I just started with an "empty" revision so that I would first know I can satisfy Subversion's minimum requirements for a revision (revprops and revs files). Someone related to the original project actually gave me an example repo for this purpose. Within that, they created a revision with a single change. They then used a dump filter to filter out the contents of that revision, and made a new repo from that. Then I look at the specific revision file in a hex editor. I've been looking at lots of files in a hex editor here.

Now, I am completely new to Subversion since this project. So if there is a better way to do this using Subversion, I'm certainly open to that! If I were to do an "svn commit", how would I include original data from the damaged repo?

My thought was these rev files include "reps" units, and those units are how I would include the original data in newly created rev files.

"(e.g., reconstruct the fulltexts of reps where it's possible to do so)"

Hmm I don't know what "the fulltexts" means.

I am also learning about SVNKit at the same time. Actually I was looking there to try to figure out the 2 hashes in the footer of the rev files. But it might be useful to use for this process.


"[note: this means it's possible for rN+M of a file to be recoverable even if rN's rep is lost].
...

In principle, you can even dive down this rabbit hole of abstractions to
recover data from the surviving tail ends of partially-overwritten reps."

That is intriguing to know. But as for diving down rabbit holes, I likely won't want to do that if it requires manual work per revision, or if it requires a lot of coding work with very little to gain. At this point I would love to get something that works and also contains some original data so that I know this is feasible. Then if I can improve from there, great.


"The rev files you get by default have bells and whistles turned on. For
instance, they use DELTA and self-DELTA reps even though it's a lot
easier to fabricate a PLAIN rep, and you can use PLAIN anywhere you can
use DELTA."

"For this reason, I'd recommend to try to create a 1.1-era rev file
first. Pass «--compatible-version=1.1 --fs-type=fsfs» to «svnadmin
create» above. (Subversion 1.1's FSFS is the oldest FSFS there is; see
`svnadmin info`.)"

All right, I understand what you are saying.

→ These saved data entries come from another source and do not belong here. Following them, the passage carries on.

Lemma owns_add l1 l2 size buf count ms0 ms :
  owns (l1 ++ unmapped :: l2) ms0 ms ->
  0 < buf -> buf <> MAP_FAILED -> ms !! buf = None ->
  owns (l1 ++ Region size buf count true :: l2) ms0 (<[buf := size]> ms).
Proof.
  intros (Hn & Hl & Hk) Hp Hf Hb. set (r := Region size buf count true).
  assert (is_mapped r = true) as Hr.
  { unfold is_mapped. simpl. by rewrite !(proj2 (Z.eqb_neq _ _)) by lia. }
  assert (retain is_mapped (l1 ++ unmapped :: l2) = retain is_mapped l1 ++ retain is_mapped l2) as E0.
  { unfold retain. by rewrite List.filter_app. }
  assert (retain is_mapped (l1 ++ r :: l2) = retain is_mapped l1 ++ r :: retain is_mapped l2) as E1.
  { unfold retain. rewrite List.filter_app. simpl. by rewrite Hr. }
  assert (buf ∉ owned (l1 ++ unmapped :: l2)) as Hnew.
  { intros (r' & -> & Hr')%list_elem_of_fmap.
    rewrite Forall_forall in Hl. rewrite (Hl _ Hr') in Hb. done. }
  unfold owns, owned in *. rewrite E1. rewrite E0 in *. rewrite fmap_app, fmap_cons in *.
  split_and!.
  - rewrite <- Permutation_middle. apply NoDup_cons. done.
  - rewrite <- Permutation_middle. constructor; [apply lookup_insert_eq|].
    eapply Forall_impl; [exact Hl|]. simpl. intros r' Hr'.
    rewrite lookup_insert_ne; [done|]. intros ->. by rewrite Hb in Hr'.
  - intros k. rewrite Hk. destruct (decide (k = buf)) as [->|Hne].
    + rewrite (decide_True (P := buf ∈ _ ++ _ :: _)) by set_solver. by case_decide.
    + rewrite lookup_insert_ne by done.
      apply decide_ext. set_solver.
Qed.

Lemma drop_all l ms0 ms :
  owns l ms0 ms -> foldl (fun ms r => drop_region r ms) ms l = ms0.
Proof.
  revert ms0 ms. induction l as [|r l IH]; intros ms0 ms (Hn & Hl & Hk); simpl.
  { apply map_eq. intros k. rewrite Hk. by rewrite decide_False by set_solver. }
  apply IH. unfold owns, owned, drop_region in *. simpl in *. destruct (is_mapped r); [|done].
  rewrite fmap_cons in *. apply NoDup_cons in Hn as [Hr Hn]. apply Forall_cons in Hl as [Hm Hl].
  unfold munmap. rewrite bool_decide_eq_true_2 by done. split_and!; [done| |].
  - apply Forall_forall. intros r' Hr'. rewrite lookup_delete_ne.
    + rewrite Forall_forall in Hl. by apply Hl.
    + intros E. apply Hr. rewrite E. apply list_elem_of_fmap. by exists r'.
  - intros k. rewrite Hk. destruct (decide (k = cir_buffer r)) as [->|].
    + rewrite decide_True by set_solver. rewrite lookup_delete_eq. by case_decide.
    + rewrite lookup_delete_ne by done. apply decide_ext. set_solver.
Qed.

(** What a complete manager looks like. *)
Definition ring_ok (ms : gmap Z Z) (r : region) : Prop :=
  succeed r = true /\ 0 < cir_buffer r /\ 0 < audit_size r
  /\ ms !! cir_buffer r = Some (audit_size r).

Definition mgr_ok (m : ZcopyMgr) (ms : gmap Z Z) : Prop :=
  Forall (ring_ok ms) (slots m)
  /\ total_count (in_netlog m) = audit_size (in_netlog m) / 176 / 2
  /\ out_netlog m = Region 0 (cir_buffer (in_netlog m) + total_count (in_netlog m) * 176)
                      (total_count (in_netlog m)) true
  /\ total_count (openport_netlog m) = audit_size (openport_netlog m) / 200
  /\ total_count (dns_netlog m) = audit_size (dns_netlog m) / 460
  /\ total_count (process_audit m) = audit_size (process_audit m) / 536
  /\ total_count (file_audit m) = audit_size (file_audit m) / 1184.

Definition new_post (w : world) (r : result io_error unit) (m : ZcopyMgr) (w' : world) : Prop :=
  owns (slots m) (maps w) (maps w') /\
  match r with
  | Ok _ => (exists fd p, uio_fd m = Some fd /\ fds w !! fd = None /\ fds w' = <[fd := p]> (fds w))
            /\ mgr_ok m (maps w')
  | Err _ => fds w ⊆ fds w' /\ forall fd, uio_fd m = Some fd -> fds w !! fd = None
  end.

Lemma owns_initial fd ms : owns (slots (Mgr fd 0 unmapped unmapped unmapped unmapped unmapped unmapped)) ms ms.
Proof. split_and!; [constructor|constructor|]. intros k. by rewrite decide_False by set_solver. Qed.

Lemma owns_ring_ok l ms0 ms size buf count :
  owns l ms0 ms -> Region size buf count true ∈ l ->
  0 < size -> 0 < buf -> buf <> MAP_FAILED -> ring_ok ms (Region size buf count true).
Proof.
  intros (_ & Hl & _) Hin Hs Hb Hf. repeat split; [done..|]. simpl.
  rewrite Forall_forall in Hl. apply (Hl (Region size buf count true)).
  apply elem_of_retain. split; [|done].
  unfold is_mapped. simpl. by rewrite !(proj2 (Z.eqb_neq _ _)) by lia.
Qed.

(** A record of [size] bytes at [p] lies inside one mapping. *)
Definition within (ms : gmap Z Z) (p size : Z) : Prop :=
  exists base len, ms !! base = Some len /\ base <= p /\ p + size <= base + len.

Lemma ring_get_range r size idx p :
  ring_get r size idx = Done (Some p) -> 0 < size -> 0 <= total_count r ->
  cir_buffer r <= p /\ p + size <= cir_buffer r + total_count r * size.
Proof.
  unfold ring_get. case_match; [done|]. case_match; [done|]. intros [= <-] Hs Hc. bool_to_prop.
  pose proof (Z.mod_pos_bound idx (total_count r)). nia.
Qed.

Lemma ring_get_within ms r size idx base len :
  succeed r = true -> 0 < cir_buffer r -> 0 < size -> 0 <= total_count r ->
  ms !! base = Some len -> base <= cir_buffer r ->
  cir_buffer r + total_count r * size <= base + len ->
  ring_get r size idx = Panic /\ total_count r = 0 \/
  exists p, ring_get r size idx = Done (Some p) /\ within ms p size.
Proof.
  intros Hs Hb Hsz Hc Hm Hlo Hhi.
  destruct (ring_get r size idx) as [[p|]|] eqn:E.
  - right. exists p. split; [done|]. destruct (ring_get_range _ _ _ _ E Hsz Hc) as [? ?].
    exists base, len. split; [done|lia].
  - unfold ring_get in E. rewrite Hs, (proj2 (Z.eqb_neq _ _)) in E by lia. simpl in E. by case_match.
  - left. unfold ring_get in E. split; [done|]. repeat (case_match; [done|]).
    by case_match; bool_to_prop.
Qed.

(** A region divided into records of one size. *)
Lemma whole_region_within ms r size idx :
  ring_ok ms r -> 0 < size -> total_count r = audit_size r / size ->
  ring_get r size idx = Panic /\ total_count r = 0 \/
  exists p, ring_get r size idx = Done (Some p) /\ within ms p size.
Proof.
  intros (Hs & Hb & Ha & Hm) Hsz Hc.
  pose proof (Z.mul_div_le (audit_size r) size Hsz).
  eapply ring_get_within; try done; [rewrite Hc; apply Z.div_pos; lia|lia].
Qed.

Section manager_facts.
Context (o : os) `{!OsLaws o}.

Lemma read_hex_state what fd s : (read_hex o what fd s).2 = s.
Proof.
  destruct s as [m w]. unfold read_hex, bind_ok, read_fd, pure.
  by repeat (case_match; simplify_eq/=).
Qed.

(** Opening, then closing, two descriptors. *)
Lemma open_close_two w p1 p2 :
  let w1 := World (<[next_fd o w := p1]> (fds w)) (maps w) in
  let w2 := World (<[next_fd o w1 := p2]> (fds w1)) (maps w1) in
  fds w2 !! next_fd o w = Some p1
  /\ delete (next_fd o w) (fds w2) !! next_fd o w1 = Some p2
  /\ delete (next_fd o w1) (delete (next_fd o w) (fds w2)) = fds w
  /\ fds w ⊆ fds w1 /\ fds w1 ⊆ fds w2.
Proof.
  intros w1 w2.
  pose proof (next_fd_unused w) as F1. pose proof (next_fd_unused w1) as F2.
  assert (next_fd o w <> next_fd o w1) as Hne.
  { intros E. rewrite <- E in F2. simpl in F2. by rewrite lookup_insert_eq in F2. }
  simpl. split_and!.
  - rewrite lookup_insert_ne by done. apply lookup_insert_eq.
  - rewrite lookup_delete_ne by done. apply lookup_insert_eq.
  - rewrite (delete_insert_ne _ (next_fd o w) (next_fd o w1)) by done.
    rewrite (delete_insert_id (fds w)) by done. rewrite delete_insert_id; [done|].
    simpl in F2. by rewrite lookup_insert_ne in F2.
  - by apply insert_subseteq.
  - by apply insert_subseteq.
Qed.

Definition map_buffer_post (map_name : string) (calc : Z -> Z) (m : ZcopyMgr) (w : world)
    (r : result io_error unit) (m' : ZcopyMgr) (w' : world) : Prop :=
  match r with
  | Ok _ => exists addr size buf,
      m' = store_map map_name addr (Region size buf (calc size) true) m
      /\ fds w' = fds w /\ maps w' = <[buf := size]> (maps w)
      /\ 0 < size /\ 0 < buf /\ buf <> MAP_FAILED /\ maps w !! buf = None
  | Err _ => m' = m /\ fds w ⊆ fds w' /\ maps w' = maps w
  end.

Lemma map_buffer_spec path map_name offset calc m w r m' w' :
  map_buffer o path map_name offset calc (m, w) = (r, (m', w')) ->
  map_buffer_post map_name calc m w r m' w'.
Proof.
  unfold map_buffer, bind_ok, open_fd.
  destruct (sys_open o (path +:+ "/" +:+ map_name +:+ "/addr")); [|by intros [= <- <- <-]].
  set (p1 := path +:+ "/" +:+ map_name +:+ "/addr").
  set (p2 := path +:+ "/" +:+ map_name +:+ "/size").
  destruct (open_close_two w p1 p2) as (L1 & L2 & L3 & S1 & S2). simpl in *.
  set (w1 := World (<[next_fd o w := p1]> (fds w)) (maps w)) in *.
  destruct (sys_open o p2); [|by intros [= <- <- <-]].
  set (w2 := World (<[next_fd o w1 := p2]> (fds w1)) (maps w1)) in *.
  assert (fds w ⊆ fds w2) as S3 by (by etrans).
  unfold read_addr, read_size.
  pose proof (read_hex_state "address" (next_fd o w) (m, w2)) as Ra.
  destruct (read_hex o "address" _ _) as [[addr|] ?]; simpl in Ra; subst; [|by intros [= <- <- <-]].
  pose proof (read_hex_state "size" (next_fd o w1) (m, w2)) as Rs.
  destruct (read_hex o "size" _ _) as [[size|] ?]; simpl in Rs; subst; [|by intros [= <- <- <-]].
  unfold mmap_region. destruct (uio_fd m) as [fd|]; [|by intros [= <- <- <-]].
  destruct (sys_mmap o w2 size fd offset) as [buf|] eqn:Em.
  - destruct (mmap_placed _ _ _ _ _ Em) as (Hs & Hb & Hf & Hm).
    rewrite (proj2 (Z.eqb_neq _ _) Hf). simpl.
    rewrite L1. simpl. rewrite L2. intros [= <- <- <-].
    exists addr, size, buf. simpl. rewrite L3. auto 10.
  - rewrite Z.eqb_refl. simpl. rewrite L1. simpl. rewrite L2.
    intros [= <- <- <-]. simpl. by rewrite L3.
Qed.

(** One [map_buffer] of [new]: when it fails the manager so far is what [drop]
    gets; when it succeeds the new region joins the owned ones. *)
Ltac map_stage Howns Hsub l1 l2 :=
  match goal with
  | |- context [map_buffer o ?p ?n ?off ?c ?st] =>
    let E := fresh "E" in let Hfds := fresh "Hfds" in let Hmaps := fresh "Hmaps" in
    let Hfree := fresh in let Hs := fresh "Hs" in let Hb := fresh "Hb" in let Hf := fresh "Hf" in
    let addr := fresh "addr" in let size := fresh "size" in let buf := fresh "buf" in
    destruct (map_buffer o p n off c st) as [[[]|] [? ?]] eqn:E;
    apply map_buffer_spec in E; simpl in E;
    [ destruct E as (addr & size & buf & -> & Hfds & Hmaps & Hs & Hb & Hf & Hfree);
      apply (owns_add l1 l2 size buf (c size)) in Howns; [|exact Hb|exact Hf|exact Hfree];
      rewrite <- Hmaps in Howns; rewrite <- Hfds in Hsub; clear Hmaps Hfree; cbv beta in Howns
    | destruct E as (-> & Hfds & Hmaps); intros [= <- <- <-];
      split; [rewrite Hmaps; exact Howns
             |split; [exact (transitivity Hsub Hfds)|by intros ? [= <-]]] ]
  end.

So that would create a new repo that uses the old FSFS format. And that should be easier to fabricate. But that would differ from the backup repo I have with good data. So maybe that would have to be converted as well, if possible.


"Word of warning: when you test things, do NOT test with the r0 rev file.
The C code hard-codes the assumption that r0 is empty."

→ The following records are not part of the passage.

Lemma hash_owner_posted dir s : nposted (hash_owner dir s).2 = nposted s.
Proof.
  unfold hash_owner, get_md5_net. destruct dir as [p|]; [|done]. case_match; [done|].
  by destruct (get_md5 _ _ _ _ p (nmd5s s)).
Qed.

#[local] Arguments hash_owner : simpl never.

Lemma inbound_log_spec ports ct r s :
  terminated r -> exists log s', inbound_log ports ct r s = (Done log, s')
    /\ reports 3 r log /\ nposted s' = nposted s.
Proof.
  intros [comm Hc]. unfold inbound_log, base_log. rewrite Hc. simpl.
  destruct (match get_port_info _ ports with Some b => Some b | None => _ end) as [b|].
  - pose proof (hash_owner_posted (Some (pb_process_path b)) s) as Hh.
    destruct (hash_owner (Some (pb_process_path b)) s) as [h s1].
    eexists _, s1. split; [done|]. split; [by repeat split|done].
  - eexists _, s. split; [done|]. split; [by repeat split|done].
Qed.
(** C30: for a parser that reads names without case (the law [IniParser]): a
    configuration whose numbers fit 32 bits and whose 11 texts have no line
    break, no [;] or [#] and no blanks around them, written by [to_ini] and read
    by [from_ini], comes back: all 21 switches, all 13 numbers and the 11 texts
    of the file.  What the file
    has no line for (host facts and the module version) comes back empty, and
    an absent log server comes back as a present, empty one.  Reading writes at
    most one thing to the kernel, the decoy-port switch. *)
Theorem config_roundtrip c (h : host W) :
  config_typed c -> config_clean c ->
  let '(c', h') := from_ini dev_re (load (ini_text c)) h in
  flags_kept c' = flags_kept c /\ numbers_kept c' = numbers_kept c
  /\ strings_kept c' = strings_kept c
  /\ Forall (fun s => s = "") (strings_lost c')
  /\ log_ip_port c' = Some (default "" (log_ip_port c))
  /\ exists t, h_written h' = h_written h ++ t
     /\ (t = [] \/ t = [WriteFile NET_RULES
                          (rule_line "vir_open_port_switch " (flag_digit (open_port_switch c)))]).
Proof.
  intros [Hn _] Hc.
  assert (forall s k, upper_name s = true -> upper_name k = true ->
            load (ini_text c) s k = ini_lookup (ini_sections c) s k) as Hl.
  { intros s k. by apply load_upper, ini_sections_ok, Hc. }
  set (i := load (ini_text c)) in *.
  rewrite !Forall_cons in Hn. destruct_and! Hn.
  unfold from_ini, mbind, io_bind. rewrite !Hl by reflexivity.
  change (ini_lookup (ini_sections c) "SERVERINFO" "OPEN_PORT_SWITCH")
    with (Some (flag_digit (open_port_switch c))).
  change (ini_lookup (ini_sections c) "SERVERINFO" "SERVER_IP") with (Some (server_ip c)).
  unfold ignore.
  destruct (main_interface dev_re (server_ip c) _) as [iface h2] eqn:E2.
  simpl. split_and!.
  - unfold flags_kept; simpl. repeat f_equal; apply ini_flag_read; rewrite Hl by reflexivity; reflexivity.
  - unfold numbers_kept; simpl. repeat f_equal; apply ini_u32_read; try done; rewrite Hl by reflexivity; reflexivity.
  - unfold strings_kept, ini_str; simpl. rewrite !Hl by reflexivity. reflexivity.
  - unfold strings_lost, ini_str; simpl. rewrite !Hl by reflexivity. by repeat constructor.
  - reflexivity.
  - apply (keeps_run _ _ _ _ _ (main_interface_same _)) in E2. rewrite E2.
    replace (is_one (flag_digit (open_port_switch c))) with (open_port_switch c)
      by by destruct (open_port_switch c).
    apply virtual_open_written.
Qed.
End restart.

Lemma upper_name_mem c s : upper_name s = true -> upper_char c = false -> str_mem c s = false.
Proof.
  unfold upper_name. intros [_ Hs]%andb_true_iff Hc.
  induction s as [|a s IH]; [done|]. simpl in *. apply andb_true_iff in Hs as [Ha Hs].
  rewrite IH by done. case_bool_decide; [congruence|done].
Qed.

Lemma name_no_bracket s t : upper_name s = true -> strip_prefix "[" (s +:+ t) = None.
Proof.
  intros Hs. pose proof (upper_name_mem "["%char s Hs eq_refl) as Hm.
  destruct s as [|a s]; [done|]. rewrite str_app_cons. simpl in *.
  apply orb_false_iff in Hm as [Ha _]. apply bool_decide_eq_false_1 in Ha.
  rewrite bool_decide_eq_false_2 by congruence. done.
Qed.

Lemma name_single s : upper_name s = true -> single_line s.
Proof. intros Hs. split; by apply (upper_name_mem _ _ Hs). Qed.

Lemma ini_lines_single secs : ini_ok secs -> Forall single_line (ini_lines secs).
Proof.
  intros [_ Hall]. induction Hall as [|[name kvs] secs (Hn & _ & Hkv) Hall IH]; [constructor|].
  unfold ini_lines. cbn [mbind list_bind]. apply Forall_app. split; [|exact IH].
  apply name_single in Hn as [H1 H2]. constructor.
  - split; rewrite !str_mem_app, ?H1, ?H2; done.
  - apply Forall_fmap. eapply Forall_impl; [exact Hkv|]. intros [k v] [Hk (_ & [V1 V2] & _)].
    apply name_single in Hk as [K1 K2].
    split; simpl; rewrite !str_mem_app, ?K1, ?K2, ?V1, ?V2; done.
Qed.

(** ** A parser that satisfies the law

    Sections, [KEY=VALUE] lines, names without case, trimmed values. *)

Module DemoIni.
Fixpoint scan (cur : string) (ls : list string) (s k : string) : option string :=
  match ls with
  | [] => None
  | line :: ls =>
    match strip_prefix "[" line, split_once "="%char line with
    | Some rest, _ =>
      scan (match split_once "]"%char rest with Some (name, _) => name | None => rest end) ls s k
    | None, Some (k', v) =>
      if same_name cur s && same_name k' k then Some (trim v) else scan cur ls s k
    | None, None => scan cur ls s k
    end
  end.

Definition load (text s k : string) : option string := scan "" (lines text) s k.

Lemma scan_keys cur kvs rest s k :
  Forall (fun '(k, v) => upper_name k = true /\ clean_value v) kvs ->
  scan cur (((fun '(k, v) => k +:+ "=" +:+ v) <$> kvs) ++ rest) s k =
    match (if same_name cur s then find_named k kvs else None) with
    | Some v => Some v
    | None => scan cur rest s k
    end.
Proof.
  induction 1 as [|[k' v] kvs [Hk Hv] Hl IH]; [by destruct (same_name cur s)|].
  rewrite fmap_cons. cbn [app scan].
  rewrite (name_no_bracket _ _ Hk).
  change (k' +:+ "=" +:+ v) with (k' +:+ String "="%char v).
  rewrite split_once_app by by apply (upper_name_mem _ _ Hk).
  destruct Hv as (Ht & _). rewrite Ht, IH. unfold find_named. cbn [List.find fst].
  destruct (same_name cur s); simpl; [|done]. by destruct (same_name k' k).
Qed.

Lemma find_named_cons {A} k k' (v : A) l :
  find_named k ((k', v) :: l) = if same_name k' k then Some v else find_named k l.
Proof. unfold find_named. simpl. by destruct (same_name k' k). Qed.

That is good to know, thank you.


"Do you mean "L2P-INDEX" and "P2L-INDEX"?"

I guess that is it. I see "L2P-INDEX", then 0A, then a value. Then later I see "P2L-INDEX", then 0A, then a value. Those values have an odd calculation apparently and I was able to derive them from the revision number. I'm not sure how it functions as an index. But I have read someone say they are meant to discourage analysis or something.


"The checksum in the final line is just MD5."

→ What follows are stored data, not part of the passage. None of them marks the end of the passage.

Definition diff_process_log (new : NetInfoConfig) : io st (result string unit) :=
  p ← get_prevs;
  when (negb (Bool.eqb (proc_switch new) (prev_proc_switch p))
        || negb (Bool.eqb (syslog_process_switch new) (prev_syslog_process_switch p)))
    (let? _ := rule_out (NetLogPolicy (syslog_process_switch new) (proc_switch new)) in
     _ ← set_prevs (fun p => Prev (prev_defense_switch p) (prev_open_port_switch p)
           (prev_file_switch p) (prev_extortion_switch p) (proc_switch new)
           (syslog_process_switch new) (prev_dynamic_switch p) (prev_self_protect_switch p));
     mret (Ok tt)).

Definition diff_defense (new : NetInfoConfig) : io st (result string unit) :=
  p ← get_prevs;
  when (negb (bool_decide (prev_defense_switch p = Some (defense_switch new))))
    (_ ← set_prevs (fun p => Prev (Some (defense_switch new)) (prev_open_port_switch p)
           (prev_file_switch p) (prev_extortion_switch p) (prev_proc_switch p)
           (prev_syslog_process_switch p) (prev_dynamic_switch p) (prev_self_protect_switch p));
     when (module_loaded new) (rule_out (DefenseSwitch (defense_switch new)))).

Definition apply_config_diff (new : NetInfoConfig) : io st (result string unit) :=
  let? _ := diff_self_protect new in
  let? _ := diff_open_port new in
  let? _ := diff_dynamic new in
  let? _ := diff_file new in
  let? _ := diff_extortion new in
  let? _ := diff_process_log new in
  diff_defense new.

Definition set_config (c : NetInfoConfig) : io st unit := fun s =>
  (tt, ConfState (prevs s) c (patterns s) (c_host s)).
Definition get_config : io st NetInfoConfig := fun s => (config s, s).

Definition update_config_from_json (conf : V) : io st (result string unit) :=
  old ← get_config;
  let new := merge_config conf old in
  _ ← set_config new;
  _ ← on_host (ignore (to_ini (app_path new +:+ "/net_info.ini") new));
  apply_config_diff new.
End conf.

(** ** The defence word carries every switch *)

Lemma testbit_bit_of b s i : 0 <= s -> Z.testbit (bit_of b s) i = b && (i =? s).
Proof.
  intros Hs. unfold bit_of. destruct (Z.ltb_spec i 0).
  { rewrite Z.testbit_neg_r by done. destruct (Z.eqb_spec i s); [lia|by rewrite andb_false_r]. }
  rewrite Z.shiftl_spec by done. destruct b; simpl; [|apply Z.bits_0].
  destruct (Z.eqb_spec i s) as [->|Hne].
  - by rewrite Z.sub_diag.
  - destruct (Z.ltb_spec (i - s) 0); [by rewrite Z.testbit_neg_r|].
    change 1 with (2 ^ 0). apply Z.pow2_bits_false. lia.
Qed.

Lemma testbit_fold l acc i :
  Forall (fun '(_, s) => 0 <= s) l ->
  Z.testbit (foldl (fun acc '(flag, shift) => Z.lor acc (bit_of flag shift)) acc l) i =
    Z.testbit acc i || existsb (fun '(flag, s) => flag && (i =? s)) l.
Proof.
  intros Hl. revert acc. induction Hl as [|[b s] l Hs Hl IH]; intros acc; simpl.
  - by rewrite orb_false_r.
  - by rewrite IH, Z.lor_spec, testbit_bit_of, orb_assoc.
Qed.

Lemma fold_nonneg l acc :
  0 <= acc ->
  0 <= foldl (fun acc '(flag, shift) => Z.lor acc (bit_of flag shift)) acc l.
Proof.
  revert acc. induction l as [|[b s] l IH]; intros acc Hacc; [done|]. simpl. apply IH.
  apply Z.lor_nonneg. split; [done|]. apply Z.shiftl_nonneg. by destruct b.
Qed.

(** Every switch of the word and the bit it has. *)
Definition defense_table (c : NetInfoConfig) : list (bool * Z) :=
  defense_bits c ++ [(file_switch c || extortion_switch c, 1); (proc_switch c, 0)].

Which one? The final line of what? From what I understand, the end of a rev file has L2P-INDEX offset, FNV-1A hash, P2L-INDEX offset, FNV-1A, then terminal byte.
UPDATE - Ok now I know these are MD5, and the FNV-1A hashes are part of an intermediate step before the rev file is created.

Setting the value to all zeroes seemed to work, as now I have a different error message. Thank you!


"You can sidestep the entire L2P/P2L fabrication step by using physical
addressing."

That makes sense as well. I suppose the output of my program could be a repo that uses physical addressing. Again that would differ from the backup repo and so a conversion would be required if I would go that route.

Once again, huge thanks for your input!